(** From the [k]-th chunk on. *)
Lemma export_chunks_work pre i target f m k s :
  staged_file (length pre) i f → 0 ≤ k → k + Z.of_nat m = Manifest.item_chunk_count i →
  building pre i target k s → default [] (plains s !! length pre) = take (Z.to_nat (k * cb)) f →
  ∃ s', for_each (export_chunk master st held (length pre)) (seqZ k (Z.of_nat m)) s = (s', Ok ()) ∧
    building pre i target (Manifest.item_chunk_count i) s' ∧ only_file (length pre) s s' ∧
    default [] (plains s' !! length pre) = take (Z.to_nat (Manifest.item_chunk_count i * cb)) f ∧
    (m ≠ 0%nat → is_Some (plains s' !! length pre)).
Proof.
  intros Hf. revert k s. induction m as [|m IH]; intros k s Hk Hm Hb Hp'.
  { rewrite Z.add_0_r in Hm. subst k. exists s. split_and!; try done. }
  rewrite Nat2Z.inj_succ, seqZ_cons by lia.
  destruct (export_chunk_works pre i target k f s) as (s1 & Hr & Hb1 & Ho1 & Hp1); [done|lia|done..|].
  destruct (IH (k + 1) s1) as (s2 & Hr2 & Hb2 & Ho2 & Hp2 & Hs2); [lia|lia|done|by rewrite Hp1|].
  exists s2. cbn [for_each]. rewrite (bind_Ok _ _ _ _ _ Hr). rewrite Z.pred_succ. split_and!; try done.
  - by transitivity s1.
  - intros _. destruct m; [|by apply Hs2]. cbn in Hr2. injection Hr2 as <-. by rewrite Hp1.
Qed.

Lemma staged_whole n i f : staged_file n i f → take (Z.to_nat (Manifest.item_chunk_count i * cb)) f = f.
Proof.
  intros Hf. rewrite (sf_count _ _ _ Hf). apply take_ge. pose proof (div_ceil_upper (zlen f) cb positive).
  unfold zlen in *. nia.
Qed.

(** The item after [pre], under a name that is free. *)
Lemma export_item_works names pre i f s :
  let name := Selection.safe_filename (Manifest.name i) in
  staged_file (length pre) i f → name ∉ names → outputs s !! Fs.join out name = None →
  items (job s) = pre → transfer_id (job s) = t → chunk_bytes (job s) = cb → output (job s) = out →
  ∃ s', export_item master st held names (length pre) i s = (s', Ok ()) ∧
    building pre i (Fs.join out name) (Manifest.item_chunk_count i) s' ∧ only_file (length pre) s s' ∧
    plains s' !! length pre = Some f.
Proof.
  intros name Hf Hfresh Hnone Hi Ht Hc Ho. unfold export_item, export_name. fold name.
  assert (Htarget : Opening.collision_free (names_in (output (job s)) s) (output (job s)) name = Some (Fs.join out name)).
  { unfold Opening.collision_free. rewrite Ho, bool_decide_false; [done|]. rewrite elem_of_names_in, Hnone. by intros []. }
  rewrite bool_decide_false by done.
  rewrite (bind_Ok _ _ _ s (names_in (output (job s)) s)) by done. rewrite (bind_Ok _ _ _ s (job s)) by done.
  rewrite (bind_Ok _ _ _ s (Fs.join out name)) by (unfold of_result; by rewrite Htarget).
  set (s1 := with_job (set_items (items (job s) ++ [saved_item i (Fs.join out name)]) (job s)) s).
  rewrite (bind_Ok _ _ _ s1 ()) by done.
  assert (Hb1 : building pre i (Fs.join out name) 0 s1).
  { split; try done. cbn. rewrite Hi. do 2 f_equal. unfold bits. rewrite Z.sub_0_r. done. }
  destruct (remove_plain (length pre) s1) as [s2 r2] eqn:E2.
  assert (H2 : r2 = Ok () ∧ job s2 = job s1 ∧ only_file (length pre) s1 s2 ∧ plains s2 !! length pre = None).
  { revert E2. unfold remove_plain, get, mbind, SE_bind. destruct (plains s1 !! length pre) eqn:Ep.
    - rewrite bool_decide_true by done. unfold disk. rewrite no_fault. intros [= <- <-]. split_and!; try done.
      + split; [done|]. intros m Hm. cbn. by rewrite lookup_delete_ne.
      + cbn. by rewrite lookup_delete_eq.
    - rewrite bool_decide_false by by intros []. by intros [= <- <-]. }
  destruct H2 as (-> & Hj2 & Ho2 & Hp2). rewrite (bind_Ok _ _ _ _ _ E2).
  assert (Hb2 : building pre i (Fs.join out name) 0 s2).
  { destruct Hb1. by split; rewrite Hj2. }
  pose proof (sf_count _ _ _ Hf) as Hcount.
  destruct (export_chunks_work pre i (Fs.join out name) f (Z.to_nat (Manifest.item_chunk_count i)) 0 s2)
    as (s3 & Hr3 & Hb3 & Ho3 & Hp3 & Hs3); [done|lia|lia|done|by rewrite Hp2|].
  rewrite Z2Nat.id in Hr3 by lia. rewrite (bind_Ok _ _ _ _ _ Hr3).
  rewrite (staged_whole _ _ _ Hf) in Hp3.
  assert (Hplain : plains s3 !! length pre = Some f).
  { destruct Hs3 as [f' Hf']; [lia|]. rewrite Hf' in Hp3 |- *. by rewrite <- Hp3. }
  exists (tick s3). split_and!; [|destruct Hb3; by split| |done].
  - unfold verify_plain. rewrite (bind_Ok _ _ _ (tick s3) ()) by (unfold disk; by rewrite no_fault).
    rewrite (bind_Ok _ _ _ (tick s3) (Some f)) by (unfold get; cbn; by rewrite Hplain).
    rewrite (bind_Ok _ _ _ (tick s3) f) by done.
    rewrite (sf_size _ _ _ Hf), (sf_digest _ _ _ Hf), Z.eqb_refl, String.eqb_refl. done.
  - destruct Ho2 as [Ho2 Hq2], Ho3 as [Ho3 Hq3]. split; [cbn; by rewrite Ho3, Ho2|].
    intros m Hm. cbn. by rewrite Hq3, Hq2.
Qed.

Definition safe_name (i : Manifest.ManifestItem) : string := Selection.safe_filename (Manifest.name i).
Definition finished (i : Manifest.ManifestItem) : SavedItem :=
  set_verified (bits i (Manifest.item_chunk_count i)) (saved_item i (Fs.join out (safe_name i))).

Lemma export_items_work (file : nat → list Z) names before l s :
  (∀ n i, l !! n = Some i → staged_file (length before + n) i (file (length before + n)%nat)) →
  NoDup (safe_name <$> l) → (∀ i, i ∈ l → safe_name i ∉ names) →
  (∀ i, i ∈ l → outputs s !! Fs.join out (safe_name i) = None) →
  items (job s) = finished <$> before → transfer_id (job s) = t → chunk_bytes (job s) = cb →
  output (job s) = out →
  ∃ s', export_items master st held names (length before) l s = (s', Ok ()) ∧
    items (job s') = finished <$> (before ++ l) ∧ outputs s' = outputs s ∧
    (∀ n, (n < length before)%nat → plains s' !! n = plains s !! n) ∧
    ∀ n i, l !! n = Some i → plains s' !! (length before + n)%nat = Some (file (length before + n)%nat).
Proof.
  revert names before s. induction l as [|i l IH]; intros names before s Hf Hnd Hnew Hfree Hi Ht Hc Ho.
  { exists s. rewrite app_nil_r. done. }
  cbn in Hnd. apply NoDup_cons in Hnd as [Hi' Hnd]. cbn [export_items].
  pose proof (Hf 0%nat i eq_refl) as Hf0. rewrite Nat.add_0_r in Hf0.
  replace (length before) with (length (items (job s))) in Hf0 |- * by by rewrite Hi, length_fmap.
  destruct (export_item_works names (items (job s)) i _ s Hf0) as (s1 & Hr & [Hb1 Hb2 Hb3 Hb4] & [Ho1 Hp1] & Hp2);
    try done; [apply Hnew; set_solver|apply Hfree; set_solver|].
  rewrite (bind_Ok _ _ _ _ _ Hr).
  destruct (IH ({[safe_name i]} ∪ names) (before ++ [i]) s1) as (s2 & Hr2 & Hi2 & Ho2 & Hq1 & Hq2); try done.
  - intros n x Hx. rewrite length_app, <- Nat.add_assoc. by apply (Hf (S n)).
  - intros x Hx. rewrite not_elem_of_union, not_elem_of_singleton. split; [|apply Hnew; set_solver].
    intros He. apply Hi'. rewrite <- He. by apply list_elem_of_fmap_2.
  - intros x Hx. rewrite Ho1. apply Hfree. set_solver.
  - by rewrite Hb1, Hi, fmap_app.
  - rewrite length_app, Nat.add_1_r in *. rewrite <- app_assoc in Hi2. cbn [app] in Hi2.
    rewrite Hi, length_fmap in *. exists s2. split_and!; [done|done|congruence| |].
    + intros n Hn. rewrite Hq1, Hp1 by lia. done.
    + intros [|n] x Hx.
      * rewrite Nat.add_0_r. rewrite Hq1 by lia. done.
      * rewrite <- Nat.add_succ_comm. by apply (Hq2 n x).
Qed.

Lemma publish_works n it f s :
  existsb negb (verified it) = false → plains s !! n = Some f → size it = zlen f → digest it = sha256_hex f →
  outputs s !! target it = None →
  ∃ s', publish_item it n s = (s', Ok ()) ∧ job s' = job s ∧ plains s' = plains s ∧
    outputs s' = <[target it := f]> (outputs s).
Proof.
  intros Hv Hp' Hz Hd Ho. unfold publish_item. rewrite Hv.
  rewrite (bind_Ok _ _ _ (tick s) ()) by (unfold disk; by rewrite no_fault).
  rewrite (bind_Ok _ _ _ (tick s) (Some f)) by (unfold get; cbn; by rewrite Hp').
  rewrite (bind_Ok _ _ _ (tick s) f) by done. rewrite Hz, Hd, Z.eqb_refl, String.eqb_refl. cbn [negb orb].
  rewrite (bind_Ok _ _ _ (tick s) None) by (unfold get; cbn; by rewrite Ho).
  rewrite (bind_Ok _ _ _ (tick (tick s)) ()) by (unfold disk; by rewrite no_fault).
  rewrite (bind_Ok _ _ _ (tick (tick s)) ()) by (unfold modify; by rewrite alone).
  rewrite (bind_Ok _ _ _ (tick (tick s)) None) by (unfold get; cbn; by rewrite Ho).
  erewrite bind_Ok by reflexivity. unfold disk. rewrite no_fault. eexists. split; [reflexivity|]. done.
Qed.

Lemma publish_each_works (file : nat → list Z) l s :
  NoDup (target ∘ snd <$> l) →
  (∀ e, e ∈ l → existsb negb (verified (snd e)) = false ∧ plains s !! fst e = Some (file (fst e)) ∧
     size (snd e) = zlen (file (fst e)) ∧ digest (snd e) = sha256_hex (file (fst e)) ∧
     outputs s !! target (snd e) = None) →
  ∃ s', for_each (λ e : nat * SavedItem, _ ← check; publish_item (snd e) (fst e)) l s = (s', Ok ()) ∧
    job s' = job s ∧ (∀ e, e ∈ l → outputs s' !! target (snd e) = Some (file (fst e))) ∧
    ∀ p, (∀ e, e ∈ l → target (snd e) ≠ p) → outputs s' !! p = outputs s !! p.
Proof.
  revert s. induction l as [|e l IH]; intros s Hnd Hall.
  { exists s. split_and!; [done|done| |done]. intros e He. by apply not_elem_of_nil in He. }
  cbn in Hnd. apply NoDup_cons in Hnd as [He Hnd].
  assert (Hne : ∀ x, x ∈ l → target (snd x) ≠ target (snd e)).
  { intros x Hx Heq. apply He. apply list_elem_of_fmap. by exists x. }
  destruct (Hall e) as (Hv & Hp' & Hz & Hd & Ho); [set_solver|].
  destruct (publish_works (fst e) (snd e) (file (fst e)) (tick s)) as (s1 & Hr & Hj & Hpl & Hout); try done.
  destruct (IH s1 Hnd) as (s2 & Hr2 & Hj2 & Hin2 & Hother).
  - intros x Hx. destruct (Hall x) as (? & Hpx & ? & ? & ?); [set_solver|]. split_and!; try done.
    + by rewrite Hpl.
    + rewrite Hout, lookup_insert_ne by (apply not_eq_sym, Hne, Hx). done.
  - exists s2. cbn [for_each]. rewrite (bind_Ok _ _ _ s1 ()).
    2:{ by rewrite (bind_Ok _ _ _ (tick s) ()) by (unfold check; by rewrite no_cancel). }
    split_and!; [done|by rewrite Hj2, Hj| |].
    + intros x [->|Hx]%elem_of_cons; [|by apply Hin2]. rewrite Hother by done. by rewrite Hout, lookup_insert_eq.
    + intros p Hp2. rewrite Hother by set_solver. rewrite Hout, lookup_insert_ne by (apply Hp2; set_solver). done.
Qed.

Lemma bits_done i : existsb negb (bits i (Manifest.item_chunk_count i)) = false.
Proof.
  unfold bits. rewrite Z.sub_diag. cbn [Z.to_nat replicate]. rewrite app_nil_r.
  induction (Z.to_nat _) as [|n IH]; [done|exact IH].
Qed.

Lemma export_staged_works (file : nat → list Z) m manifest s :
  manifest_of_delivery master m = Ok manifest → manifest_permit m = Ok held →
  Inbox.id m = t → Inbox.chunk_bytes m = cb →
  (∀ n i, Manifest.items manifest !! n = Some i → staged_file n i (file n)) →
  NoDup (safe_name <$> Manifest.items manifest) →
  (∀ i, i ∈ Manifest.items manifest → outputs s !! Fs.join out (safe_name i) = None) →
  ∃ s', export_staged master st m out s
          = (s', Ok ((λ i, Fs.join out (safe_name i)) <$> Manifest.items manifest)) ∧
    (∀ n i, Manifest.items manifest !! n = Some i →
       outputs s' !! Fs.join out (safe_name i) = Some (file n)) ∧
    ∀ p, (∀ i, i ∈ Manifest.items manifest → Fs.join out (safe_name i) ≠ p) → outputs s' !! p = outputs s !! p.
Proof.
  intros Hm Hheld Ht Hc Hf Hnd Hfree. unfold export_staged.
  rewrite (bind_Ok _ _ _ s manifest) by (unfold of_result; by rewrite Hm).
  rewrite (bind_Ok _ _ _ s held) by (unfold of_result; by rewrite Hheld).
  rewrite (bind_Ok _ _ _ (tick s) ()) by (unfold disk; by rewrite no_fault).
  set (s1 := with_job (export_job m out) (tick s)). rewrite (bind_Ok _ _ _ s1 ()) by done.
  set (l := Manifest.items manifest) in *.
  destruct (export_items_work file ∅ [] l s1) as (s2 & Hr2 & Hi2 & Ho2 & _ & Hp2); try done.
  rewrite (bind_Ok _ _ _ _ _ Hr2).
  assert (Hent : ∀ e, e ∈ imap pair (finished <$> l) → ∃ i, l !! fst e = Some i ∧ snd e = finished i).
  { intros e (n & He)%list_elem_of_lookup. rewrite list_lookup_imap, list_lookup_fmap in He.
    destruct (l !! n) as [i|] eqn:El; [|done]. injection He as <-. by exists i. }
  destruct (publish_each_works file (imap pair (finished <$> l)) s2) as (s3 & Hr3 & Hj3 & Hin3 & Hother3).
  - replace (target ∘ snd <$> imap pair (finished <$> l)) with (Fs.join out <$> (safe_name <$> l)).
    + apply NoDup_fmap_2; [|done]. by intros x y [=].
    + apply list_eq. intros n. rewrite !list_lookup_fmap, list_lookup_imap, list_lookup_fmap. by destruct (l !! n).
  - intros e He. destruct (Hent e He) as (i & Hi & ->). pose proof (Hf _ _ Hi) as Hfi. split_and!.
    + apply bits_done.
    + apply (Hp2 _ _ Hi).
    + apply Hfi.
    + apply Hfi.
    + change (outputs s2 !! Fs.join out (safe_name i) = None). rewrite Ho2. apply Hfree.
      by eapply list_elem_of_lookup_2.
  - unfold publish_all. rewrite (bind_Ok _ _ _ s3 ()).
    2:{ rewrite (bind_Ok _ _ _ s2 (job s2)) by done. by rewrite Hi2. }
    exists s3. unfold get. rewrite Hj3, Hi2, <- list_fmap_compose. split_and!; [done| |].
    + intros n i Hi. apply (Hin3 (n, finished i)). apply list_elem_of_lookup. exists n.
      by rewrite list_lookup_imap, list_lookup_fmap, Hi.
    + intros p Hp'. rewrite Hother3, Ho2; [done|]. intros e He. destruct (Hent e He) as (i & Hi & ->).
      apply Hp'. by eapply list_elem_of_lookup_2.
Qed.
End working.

===============

Everything starting at the line containing "- intros x Hx. rewrite not_elem_of_union, not_elem_of_singleton." and ending at the line containing "- by rewrite Hb1, Hi, fmap_app." in the records above should be repeated exactly, and only that.

SOLUTION TO THIS PROBLEM:
  - intros x Hx. rewrite not_elem_of_union, not_elem_of_singleton. split; [|apply Hnew; set_solver].
    intros He. apply Hi'. rewrite <- He. by apply list_elem_of_fmap_2.
  - intros x Hx. rewrite Ho1. apply Hfree. set_solver.
  - by rewrite Hb1, Hi, fmap_app.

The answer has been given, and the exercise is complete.